Erzbischof Luis Marín de San Martín sprach kürzlich mit Vatican News über seine ersten zwei Monate als Präfekt des Dikasteriums für den Dienst der Wohltätigkeit, eine Zeit, die sowohl von tiefem Verantwortungsbewusstsein als auch von herzlicher Freude geprägt war.
In der Nähe des Sant'Anna-Tores des Vatikans summt die Apostolische Almonrie vor Aktivitäten und empfängt einen stetigen Strom von Besuchern, die Hilfe suchen. Der Innenhof, geschmückt mit Blumen und der Skulptur 'Obdachloser Jesus' des kanadischen Künstlers Timothy Schmalz, dient als eindringliche Erinnerung an die vorliegende Mission. Von Montag bis Samstag nehmen Diakone in der Almonrie Anfragen entgegen, insbesondere im Mai, einem Monat, in dem viele bedeutende Lebensereignisse feiern und apostolische Segnungen erbitten.
Der Erzbischof San Martín, der am 12. März von Papst Leo ernannt wurde, drückte seine tiefe Dankbarkeit für das Vertrauen aus, das in ihn gesetzt wurde, und betonte seinen Wunsch, den Ärmsten unter uns zu dienen. Er erinnerte sich an seine anfängliche emotionale Reaktion, die von Freude geprägt war, da diese Rolle ihn eng mit dem Evangelium und wohltätigen Handlungen verbindet.
Die Apostolische Almonrie wird häufig mit einer „Notaufnahme der Wohltätigkeit“ verglichen, eine Beschreibung, die den breiten Umfang der Arbeit des Dikasteriums hervorhebt, der sich unter der neuen apostolischen Verfassung, Praedicate Evangelium, erweitert hat. Das Dikasterium umfasst jetzt verschiedene Initiativen, darunter medizinische Dienstleistungen, die von ehrenamtlichen Ärzten in Kliniken auf dem Petersplatz angeboten werden, für Personen, die oft keine Dokumente und grundlegende Gesundheitsversorgung haben.

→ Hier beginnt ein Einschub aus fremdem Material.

(** ** Lemmas on its parts *)

Lemma thread_ok_woken t w w' : woken w w' -> thread_ok t w -> thread_ok t w'.
Proof.
  intros [Hr Hp] (H1 & H2 & H3). split; [done|]. rewrite Hr. split.
  - intros Hx. apply H2. destruct Hp as [Hp|[_ Hp]]; congruence.
  - destruct (tpc t); repeat split; try apply H3.
    all: destruct Hp as [Hp|[Hp Hp']]; intuition congruence.
Qed.
Lemma staged_same p i t t' w w' :
  joining t' = joining t -> joinable t' = joinable t -> tpc t' = tpc t -> running w' = running w ->
  staged p i t w -> staged p i t' w'.
Proof.
  intros H1 H2 H3 H4. unfold staged. destruct (at_worker p) as [k now] eqn:E.
  assert (Hf : fresh t w -> fresh t' w') by (unfold fresh; rewrite H1, H2, H3, H4; auto).
  assert (Hd : done_with t w -> done_with t' w') by (unfold done_with; rewrite H1, H2, H3; auto).
  assert (Hn : now t w -> now t' w').
  { destruct p; injection E as _ <-;
      unfold fresh, joining_it, stopped, joined_it; rewrite H1, H2, H3, ?H4; auto. }
  destruct (i <? k)%nat; [done|]. by destruct (i =? k)%nat.
Qed.
(** A worker whose thread is not in its loop has not been reached by [Join]. *)
Lemma staged_early p i t w :
  tpc t <> TLoop -> tpc t <> TEnd -> staged p i t w ->
  fresh t w /\ forall t' w', fresh t' w' -> staged p i t' w'.
Proof.
  intros H1 H2. unfold staged. destruct (at_worker p) as [k now] eqn:E.
  destruct (i <? k)%nat; [by intros (_ & _ & ?)|]. destruct (i =? k)%nat; [|auto].
  destruct p; injection E as _ <-; auto; unfold joining_it, stopped, joined_it; naive_solver.
Qed.

(** A stopped worker's thread ends. *)
Lemma staged_end p i t w w' :
  tpc t = TLoop -> running w = false -> running w' = false -> staged p i t w -> staged p i (at_tpc t TEnd) w'.
Proof.
  intros Ht Hr Hr'. unfold staged. destruct (at_worker p) as [k now] eqn:E.
  assert (Hf : ~ fresh t w) by (intros (_ & _ & _ & H); specialize (H Ht); congruence).
  destruct (i <? k)%nat; [intros (_ & _ & ?); congruence|]. destruct (i =? k)%nat; [|done].
  destruct p; injection E as _ <-; try done; unfold joining_it, stopped, joined_it; simpl.
  - intros (_ & _ & _ & ?). congruence.
  - intros (? & ? & _ & ?). auto.
  - intros (? & ? & _ & ?). auto.
  - intros (_ & _ & ?). congruence.
Qed.

Lemma worker_ok_wakes p s x :
  worker_ok p s -> wakes (sch s) x -> worker_ok p (set_sch s x).
Proof.
  intros H Hw i t w' Ht Hw'. simpl in *.
  destruct (Forall2_lookup_r _ _ _ _ _ (proj1 Hw) Hw') as (w & Hw0 & Hww).
  destruct (H i t w Ht Hw0) as [H1 H2]. split; [by eapply thread_ok_woken|].
  eapply staged_same; [done|done|done| |exact H2]. apply Hww.
Qed.

(** Replacing a thread and its worker. *)
Lemma worker_ok_own p s s' i t' w' :
  worker_ok p s ->
  (forall j t w, j <> i -> threads s' !! j = Some t -> workers (sch s') !! j = Some w ->
     exists v, threads s !! j = Some t /\ workers (sch s) !! j = Some v /\ woken v w) ->
  threads s' !! i = Some t' -> workers (sch s') !! i = Some w' -> thread_ok t' w' -> staged p i t' w' ->
  worker_ok p s'.
Proof.
  intros H Ho Ht Hw H1 H2 j t w Htj Hwj. destruct (decide (j = i)) as [->|Hne]; [by simplify_eq|].
  destruct (Ho j t w Hne Htj Hwj) as (v & Ht0 & Hv & Hvw). destruct (H j t v Ht0 Hv) as [H3 H4].
  split; [by eapply thread_ok_woken|]. eapply staged_same; [done|done|done| |exact H4]. apply Hvw.
Qed.
Lemma worker_ok_set_thread p s i t t' w :
  worker_ok p s -> threads s !! i = Some t -> workers (sch s) !! i = Some w ->
  thread_ok t' w -> staged p i t' w -> worker_ok p (set_thread s i t').
Proof.
  intros H Ht Hw H1 H2. eapply (worker_ok_own p s _ i t' w); try done; simpl.
  - intros j u v Hj Hu Hv. rewrite list_lookup_insert_ne in Hu by done.
    exists v. by split_and!.
  - apply list_lookup_insert_eq. by apply lookup_lt_Some in Ht.
Qed.

(** ** Start-up *)

Context (Hn : (2 <= n <= 256)%nat) (Htp : topology_ok n tp) (Hempty : dq_elems d0 = []).

Lemma held_none w : held w = [] -> task_to_run w = None /\ immediateTask w = None.
Proof. unfold held. destruct (task_to_run w), (immediateTask w); done. Qed.

Lemma pop_empty b : 1 <= b -> dq_ok b d0 -> dq_pop_bottom d0 = (d0, None).
Proof.
  intros Hb Hd. pose proof (dq_pop_bottom_spec b d0 Hb Hd) as H. destruct (dq_pop_bottom d0) as [d' [x|]].
  - destruct H as (_ & _ & H). rewrite Hempty in H. by destruct (dq_elems d').
  - destruct H as (_ & _ & _ & ->). done.
Qed.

Hygienedienste, Essensangebote und Unterkünfte sind ebenfalls Teil der Mission und bekräftigen das Engagement, den Bedürftigen zu helfen.
Erzbischof San Martín betonte die Vielzahl der Herausforderungen, die mit dieser Rolle einhergehen, und wies darauf hin, wie wichtig es ist, aktiv den Marginalisierten zuzuhören, deren Bedürfnisse die Mission der Wohltätigkeit prägen. Er erkannte die Bedeutung der Zusammenarbeit mit lokalen Pfarreien und Gemeinschaftsorganisationen an, um grundlegende Bedürfnisse wie Nahrung und medizinische Hilfe zu erfüllen, insbesondere für jene, die am Stadtrand von Rom leben.
Die Lehren des Papstes prägen weiterhin die Arbeit des Dikasteriums, insbesondere die Exhortation von Papst Leo, Dilexi Te, die betont, dass der Glaube nicht von der Liebe zu den Armen getrennt werden kann. Erzbischof San Martín bekräftigte, dass Wohltätigkeit im Herzen des christlichen Lebens bleiben muss, in Übereinstimmung mit seinem eigenen bischöflichen Motto: „Deus caritas est.“ Er äußerte den tiefen Glauben, dass man durch den Dienst an den Armen Christus begegnen kann, was das Wesen des christlichen Glaubens betont.
Er rief die Gläubigen auf, Gebete für die fortlaufende Arbeit des Dikasteriums anzubieten und damit die wichtige und außergewöhnliche Mission der Wohltätigkeit hervorzuheben.